Die Notfallversorgung ist außerhalb des Staates ebenso abgedeckt wie bei privaten Plänen. Nicht-Notfallversorgung ist im Allgemeinen nicht außerhalb des Staates abgedeckt, der die Medicaid-Abdeckung bietet.
Wenn Sie von einem Haus in ein anderes ziehen und gemäß den Regeln des neuen Staates einen Wohnsitz einrichten können, können Sie bei jedem Umzug eine Medicaid-Deckung beantragen.
Die Medicaid-Deckung wird in der Regel zu Beginn des Monats wirksam, in dem Sie sich bewerben. Wenn Sie sich rechtzeitig bewerben, können Sie eine nahtlose Deckung erhalten (beachten Sie, dass Sie die Medicaid-Deckung nicht in zwei Staaten gleichzeitig haben können, sodass Sie Ihre Deckung in einem Zustand beenden müssen Zustand, bevor die Abdeckung in einem anderen Zustand beginnen kann).
Es ist jedoch wichtig zu verstehen, dass Sie sich zwar in einem Bundesstaat für Medicaid qualifizieren können, dies jedoch nicht bedeutet, dass Sie sich in jedem Bundesstaat qualifizieren.
Das Gesetz über erschwingliche Pflege forderte, dass die Medicaid-Berechtigung in jedem Bundesstaat auf 138% der Armutsgrenze ausgeweitet werden sollte. Der Oberste Gerichtshof entschied jedoch, dass Bundesstaaten nicht gezwungen werden dürfen, ihre Richtlinien für die Berechtigung zu erweitern, und einige haben sich geweigert, dies zu tun .
In Staaten, in denen Medicaid nicht erweitert wurde, haben nicht behinderte, nicht ältere Erwachsene ohne minderjährige Kinder im Allgemeinen überhaupt keinen Anspruch auf Medicaid, unabhängig von ihrem Einkommensniveau.
Ab Herbst 2020 gibt es 14 Staaten, in denen die Medicaid-Berechtigung nicht erweitert wurde. Die Erweiterung von Medicaid wird in Missouri und Oklahoma bis Mitte 2021 im Rahmen der von den Wählern in diesen Staaten verabschiedeten Wahlinitiativen wirksam.
Damit bleiben 12 Staaten ohne Medicaid-Erweiterung.

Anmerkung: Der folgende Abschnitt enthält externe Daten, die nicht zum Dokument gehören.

(* ===== verification/Json.v ===== *)
(** * JSON trees

    A value decoded by [encoding/json] into [any], with [map[string]any] as a
    finite map: two objects with the same members are equal, whatever order
    Go would iterate them in.  [JInt] is an integer that Go code stored in
    such a tree before it is encoded; decoding gives [JFloat] for every
    number.  [JSON] is the text encoding itself, with its round trip as law. *)

From Stdlib Require Import SpecFloat.
From S2P Require Import Prelude GoValue Utf8.

Inductive json : Type :=
| JNull
| JBool (b : bool)
| JStr (s : string)
| JFloat (f : spec_float)
| JInt (z : Z)
| JArr (l : list json)
| JObj (m : gmap string json).

Abbreviation jobject := (gmap string json).

Definition as_obj (v : json) : option jobject := match v with JObj m => Some m | _ => None end.
Definition as_arr (v : json) : option (list json) := match v with JArr l => Some l | _ => None end.
Definition as_str (v : json) : option string := match v with JStr s => Some s | _ => None end.

(** [s, _ := m[k].(string)] *)
Definition str_field (m : jobject) (k : string) : string :=
  match m !! k with Some (JStr s) => s | _ => "" end.

(** ** Nesting *)

Fixpoint list_max (l : list nat) : nat :=
  match l with [] => 0%nat | n :: l => Nat.max n (list_max l) end.

Fixpoint jdepth (v : json) : nat :=
  match v with
  | JArr l => S (list_max (map jdepth l))
  | JObj m => S (list_max (map snd (map_to_list (jdepth <$> m))))
  | _ => 1
  end.

Lemma list_max_elem n l : n ∈ l → (n ≤ list_max l)%nat.
Proof.
  induction l as [|x l IH]; [by intros ?%elem_of_nil|]. cbn. intros [->|Hn%IH]%elem_of_cons; lia.
Qed.

Lemma list_max_le l b : (∀ n, n ∈ l → (n ≤ b)%nat) → (list_max l ≤ b)%nat.
Proof.
  induction l as [|x l IH]; cbn; [lia|]. intros H. pose proof (H x (list_elem_of_here _ _)).
  assert (list_max l ≤ b)%nat by (apply IH; set_solver). lia.
Qed.

Lemma jdepth_elem v l : v ∈ l → (jdepth v < jdepth (JArr l))%nat.
Proof.
  intros Hv. cbn. apply Nat.lt_succ_r, list_max_elem, list_elem_of_In, in_map, list_elem_of_In, Hv.
Qed.

Lemma elem_of_map_snd {A} (m : gmap string A) x : x ∈ map snd (map_to_list m) ↔ ∃ k, m !! k = Some x.
Proof.
  rewrite list_elem_of_In, in_map_iff. setoid_rewrite <- elem_of_map_to_list. split.
  - intros ([k y] & <- & H). exists k. by apply list_elem_of_In.
  - intros (k & H). exists (k, x). split; [done|]. by apply list_elem_of_In.
Qed.

Lemma jdepth_member v m k : m !! k = Some v → (jdepth v < jdepth (JObj m))%nat.
Proof.
  intros Hv. cbn. apply Nat.lt_succ_r, list_max_elem, elem_of_map_snd. exists k. by rewrite lookup_fmap, Hv.
Qed.

Lemma jdepth_pos v : (0 < jdepth v)%nat.
Proof. destruct v; cbn; lia. Qed.

Lemma json_nested_ind (P : json → Prop) :
  P JNull → (∀ b, P (JBool b)) → (∀ s, P (JStr s)) → (∀ f, P (JFloat f)) → (∀ z, P (JInt z)) →
  (∀ l, (∀ v, v ∈ l → P v) → P (JArr l)) →
  (∀ m, (∀ k v, m !! k = Some v → P v) → P (JObj m)) → ∀ v, P v.
Proof.
  intros H0 H1 H2 H3 H4 Ha Ho v. remember (jdepth v) as n eqn:Hn. revert v Hn.
  induction n as [n IH] using lt_wf_ind. intros v ->. destruct v; try done.
  - apply Ha. intros v Hv. eapply IH; [|done]. by apply jdepth_elem.
  - apply Ho. intros k v Hv. eapply IH; [|done]. by eapply jdepth_member.
Qed.

(** ** Finite maps of results *)

Definition sequence_map {A} (m : gmap string (option A)) : option (gmap string A) :=
  if bool_decide (map_Forall (fun _ o => is_Some o) m) then Some (omap id m) else None.

Lemma sequence_map_Some {A} (m : gmap string (option A)) m' : sequence_map m = Some m' ↔ m = Some <$> m'.
Proof.
  unfold sequence_map. case_bool_decide as Hm.
  - split; [intros [= <-]|intros ->; f_equal]; apply map_eq; intros k; rewrite ?lookup_fmap, lookup_omap, ?lookup_fmap.
    + destruct (m !! k) as [o|] eqn:E; [|done]. destruct (Hm k o E) as [x ->]. done.
    + by destruct (m' !! k).
  - split; [done|]. intros ->. destruct Hm. intros k o. rewrite lookup_fmap. destruct (m' !! k); naive_solver.
Qed.

Lemma sequence_map_fmap {A B} (f : A → option B) m m' :
  sequence_map (f <$> m) = Some m' ↔
  (∀ k, match m !! k with Some a => ∃ b, f a = Some b ∧ m' !! k = Some b | None => m' !! k = None end).
Proof.
  rewrite sequence_map_Some. split.
  - intros E k. pose proof (f_equal (.!! k) E) as Ek. rewrite !lookup_fmap in Ek.
    destruct (m !! k) as [a|], (m' !! k) as [b|]; naive_solver.
  - intros H. apply map_eq. intros k. specialize (H k). rewrite !lookup_fmap.
    destruct (m !! k) as [a|]; [destruct H as (b & E & ->); cbn; by rewrite E|]. by rewrite H.
Qed.

(** ** Numbers *)

(** [math.Trunc], as an integer. *)
Definition float_trunc (f : spec_float) : option Z :=
  match f with
  | S754_zero _ => Some 0
  | S754_finite s m e =>
      let a := if s then Z.neg m else Z.pos m in
      Some (if bool_decide (0 ≤ e) then a * 2 ^ e else Z.quot a (2 ^ (- e)))
  | _ => None
  end.

Definition finite (f : spec_float) : bool :=
  match f with S754_zero _ | S754_finite _ _ _ => true | _ => false end.

(** What the machine gives for [int64(f)] when [f] has no integer part in
    range, which Go leaves to the implementation. *)
Class Arch := { int64_overflow : spec_float → Z }.

Definition float_int64 `{Arch} (f : spec_float) : Z :=
  match float_trunc f with
  | Some z => if bool_decide (- 2 ^ 63 ≤ z < 2 ^ 63) then z else int64_overflow f
  | None => int64_overflow f
  end.

Definition float_of_Z (z : Z) : spec_float := binary_normalize 53 1024 z 0 false.

(** ** Text *)

(** A string [encoding/json] writes as it is: valid UTF-8. *)
Definition utf8_valid (s : string) : bool := bool_decide (of_runes (to_runes s) = s).

(** The values that survive being written and read. *)
Fixpoint plain (v : json) : bool :=
  match v with
  | JNull | JBool _ | JInt _ => true
  | JStr s => utf8_valid s
  | JFloat f => finite f
  | JArr l => forallb plain l
  | JObj m => forallb utf8_valid (map fst (map_to_list m)) && forallb id (map snd (map_to_list (plain <$> m)))
  end.

(** What a value is after being written and read: integers are floats. *)
Fixpoint decoded (v : json) : json :=
  match v with
  | JInt z => JFloat (float_of_Z z)
  | JArr l => JArr (map decoded l)
  | JObj m => JObj (decoded <$> m)
  | v => v
  end.

(** [json.Marshal] and [json.Unmarshal] into [any]. *)
Class JSON := {
  Marshal : json → option string;
  Unmarshal : string → option json
}.
Class JSONLaws `{JSON} : Prop := {
  Unmarshal_Marshal : ∀ v, plain v = true → ∃ s, Marshal v = Some s ∧ Unmarshal s = Some (decoded v);
  Marshal_nonempty : ∀ v, Marshal v ≠ Some ""
}.

(** [json.Unmarshal] into a [map[string]any]: null gives no members. *)
Definition UnmarshalMap `{JSON} (s : string) : option jobject :=
  match Unmarshal s with
  | Some (JObj m) => Some m
  | Some JNull => Some ∅
  | _ => None
  end.

(** A tree without integers is read back as it is. *)
Fixpoint no_ints (v : json) : bool :=
  match v with
  | JInt _ => false
  | JArr l => forallb no_ints l
  | JObj m => forallb id (map snd (map_to_list (no_ints <$> m)))
  | _ => true
  end.

Lemma forallb_elem {A} (f : A → bool) l : forallb f l = true ↔ ∀ x, x ∈ l → f x = true.
Proof. rewrite forallb_forall. by setoid_rewrite list_elem_of_In. Qed.

Lemma forallb_members {A} (f : A → bool) (m : gmap string A) :
  forallb id (map snd (map_to_list (f <$> m))) = true ↔ ∀ k v, m !! k = Some v → f v = true.
Proof.
  rewrite forallb_elem. setoid_rewrite elem_of_map_snd. setoid_rewrite lookup_fmap. split.
  - intros H k v Hv. apply (H (f v)). exists k. by rewrite Hv.
  - intros H b (k & Hk). destruct (m !! k) as [v|] eqn:E; [|done]. cbn in Hk. injection Hk as <-. by apply (H k).
Qed.

Lemma decoded_no_ints v : no_ints v = true → decoded v = v.
Proof.
  induction v as [| | | | |l IH|m IH] using json_nested_ind; cbn; intros H; try done.
  - f_equal. rewrite forallb_elem in H. rewrite <- (map_id l) at 2. apply map_ext_in. intros v Hv%list_elem_of_In. auto.
  - f_equal. rewrite forallb_members in H. apply map_eq. intros k. rewrite lookup_fmap.
    destruct (m !! k) as [v|] eqn:E; [|done]. cbn. f_equal. eauto.
Qed.

Lemma ascii_runes s : (∀ c, c ∈ String.list_ascii_of_string s → byte_of c < 128) → utf8_valid s = true.
Proof.
  intros H. apply bool_decide_eq_true. unfold of_runes, to_runes.
  enough (flat_map (fun r => encode_rune (if valid_rune r then r else RuneError))
            (decode_runes (length (str_bytes s)) (str_bytes s)) = str_bytes s) as -> by apply bytes_str_bytes.
  unfold str_bytes. induction (String.list_ascii_of_string s) as [|c l IH]; [done|]. cbn.
  assert (byte_of c < 128) as Hc by (apply H; set_solver).
  assert (0 ≤ byte_of c) by (unfold byte_of; lia).
  unfold decode_rune. rewrite (bool_decide_eq_true_2 (byte_of c < 128)) by done. cbn.
  rewrite (proj2 (valid_rune_spec (byte_of c))) by lia. unfold encode_rune at 1.
  rewrite bool_decide_eq_true_2 by done. cbn. f_equal. apply IH. set_solver.
Qed.

(** ** Integers a [float64] holds exactly *)

Lemma digits2_bounds p : 2 ^ (Z.pos (digits2_pos p) - 1) ≤ Z.pos p < 2 ^ Z.pos (digits2_pos p).
Proof.
  induction p as [p IH|p IH|]; cbn [digits2_pos]; [| |done];
    rewrite Pos2Z.inj_succ, Z.pow_succ_r by lia;
    replace (Z.succ (Z.pos (digits2_pos p)) - 1) with (Z.succ (Z.pos (digits2_pos p) - 1)) by lia;
    rewrite Z.pow_succ_r by lia; lia.
Qed.

Lemma digits2_shift p d : Z.pos (digits2_pos (Pos.iter xO p d)) = Z.pos (digits2_pos p) + Z.pos d.
Proof.
  induction d as [|d IH] using Pos.peano_ind; [cbn; lia|]. rewrite Pos.iter_succ. cbn [digits2_pos].
  rewrite Pos2Z.inj_succ, IH. lia.
Qed.

Lemma iter_xO_value p d : Z.pos (Pos.iter xO p d) = Z.pos p * 2 ^ Z.pos d.
Proof.
  induction d as [|d IH] using Pos.peano_ind; [cbn; lia|]. rewrite Pos.iter_succ, Pos2Z.inj_succ, Z.pow_succ_r by lia.
  rewrite Pos2Z.inj_xO, IH. lia.
Qed.

(** A mantissa of full width is not rounded. *)
Lemma round_full s m e : Z.pos (digits2_pos m) = 53 → - 53 < e ≤ 971 → binary_round_aux 53 1024 s (Z.pos m) e loc_Exact = S754_finite s m e.
Proof.
  intros Hd He. unfold binary_round_aux, shr_fexp. cbn [Zdigits2 shr_record_of_loc].
  assert (fexp 53 1024 (Z.pos (digits2_pos m) + e) - e = 0) as Hf by (rewrite Hd; unfold fexp, emin; lia).
  rewrite Hf. cbn [shr shr_m loc_of_shr_record round_nearest_even Zdigits2]. rewrite Hf. cbn [shr shr_m].
  by rewrite (proj2 (Z.leb_le e (1024 - 53))) by lia.
Qed.

Lemma binary_round_small s p : Z.pos p < 2 ^ 53 →
  ∃ m e, binary_round 53 1024 s p 0 = S754_finite s m e ∧ -53 < e ≤ 0 ∧ Z.pos m = Z.pos p * 2 ^ (- e).
Proof.
  intros Hp. pose proof (digits2_bounds p) as [Hlo _]. unfold binary_round. rewrite Z.add_0_r.
  assert (Z.pos (digits2_pos p) ≤ 53) as Hd.
  { apply Z.nlt_ge. intros Hgt. assert (2 ^ 53 ≤ 2 ^ (Z.pos (digits2_pos p) - 1)) by (apply Z.pow_le_mono_r; lia). lia. }
  assert (fexp 53 1024 (Z.pos (digits2_pos p)) = Z.pos (digits2_pos p) - 53) as -> by (unfold fexp, emin; lia).
  unfold shl_align. rewrite Z.sub_0_r. destruct (Z.pos (digits2_pos p) - 53) as [|d|d] eqn:E; [|lia|].
  - exists p, 0. split_and!; [|lia..]. apply round_full; lia.
  - exists (Pos.iter xO p d), (Z.neg d). split_and!; [|lia..|by rewrite iter_xO_value].
    apply round_full; [rewrite digits2_shift|]; lia.
Qed.

Lemma float_of_Z_trunc z : Z.abs z < 2 ^ 53 → float_trunc (float_of_Z z) = Some z ∧ finite (float_of_Z z) = true.
Proof.
  intros Hz. unfold float_of_Z, binary_normalize. destruct z as [|p|p]; [done| |].
  - destruct (binary_round_small false p) as (m & e & -> & He & Hm); [lia|]. split; [|done]. cbn. f_equal.
    case_bool_decide; [replace e with 0 in * by lia; lia|]. rewrite Hm. apply Z.quot_mul. lia.
  - destruct (binary_round_small true p) as (m & e & -> & He & Hm); [lia|]. split; [|done]. cbn. f_equal.
    assert (Z.neg m = Z.neg p * 2 ^ (- e)) as E by lia. rewrite E.
    case_bool_decide; [replace e with 0 in * by lia; lia|]. apply Z.quot_mul. lia.
Qed.

Lemma float_int64_of_Z `{Arch} z : Z.abs z < 2 ^ 53 → float_int64 (float_of_Z z) = z.
Proof.
  intros Hz. unfold float_int64. destruct (float_of_Z_trunc z Hz) as [-> _]. rewrite bool_decide_eq_true_2; [done|lia].
Qed.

Für Senioren, Kinder und Menschen mit Behinderungen mit niedrigem Einkommen gibt es weniger Unterschiede in Bezug auf die Medicaid-Berechtigung von Staat zu Staat, aber die Zulassungsregeln variieren immer noch. Für diese Bevölkerungsgruppen ist die Medicaid-Berechtigung jedoch strenger als die Regeln, die für die Bevölkerung gelten, die in den meisten Staaten im Rahmen der Ausweitung von Medicaid durch das ACA in Frage kommt.
Wenn Sie bei Medicaid eingeschrieben sind und die Möglichkeit in Betracht ziehen, Teilzeit in einem anderen Bundesstaat zu leben, ist es wichtig, mit den Medicare-Büros in beiden Bundesstaaten zu sprechen, um herauszufinden, wie Sie eine kontinuierliche Deckung aufrechterhalten können.
Reiseversicherung
Wenn Sie einen Teil des Jahres in einem anderen Bundesstaat verbringen und Bedenken haben, mehr als nur Notfälle zu versichern, sollten Sie eine medizinische Reiserechtsrichtlinie in Betracht ziehen - oder eine internationale Reiserichtlinie, wenn Sie im Ausland leben ein Teil des Jahres.
Diese Pläne sind günstiger als einzelne größere medizinische Versicherungen, da sie begrenzter sind.
Sie decken in der Regel keine bereits bestehenden Bedingungen ab und sind mit Obergrenzen für den Gesamtleistungsbetrag ausgestattet, den der Plan zahlen wird. Abhängig von den Umständen können sie jedoch zusätzliche Sicherheit bieten.
Wenn Sie sich dafür entscheiden, den einzelnen größeren medizinischen Plan oder Medicare Advantage-Plan, den Sie in Ihrem Heimatstaat erworben haben, beizubehalten, bietet die Ergänzung durch eine Reiserichtlinie zusätzlichen Schutz über die Nur-Notfall-Deckung hinaus, die Sie wahrscheinlich mit Ihrer bestehenden Deckung haben werden. ohne bei jedem Umzug zu einer völlig neuen wichtigen medizinischen Richtlinie zu wechseln.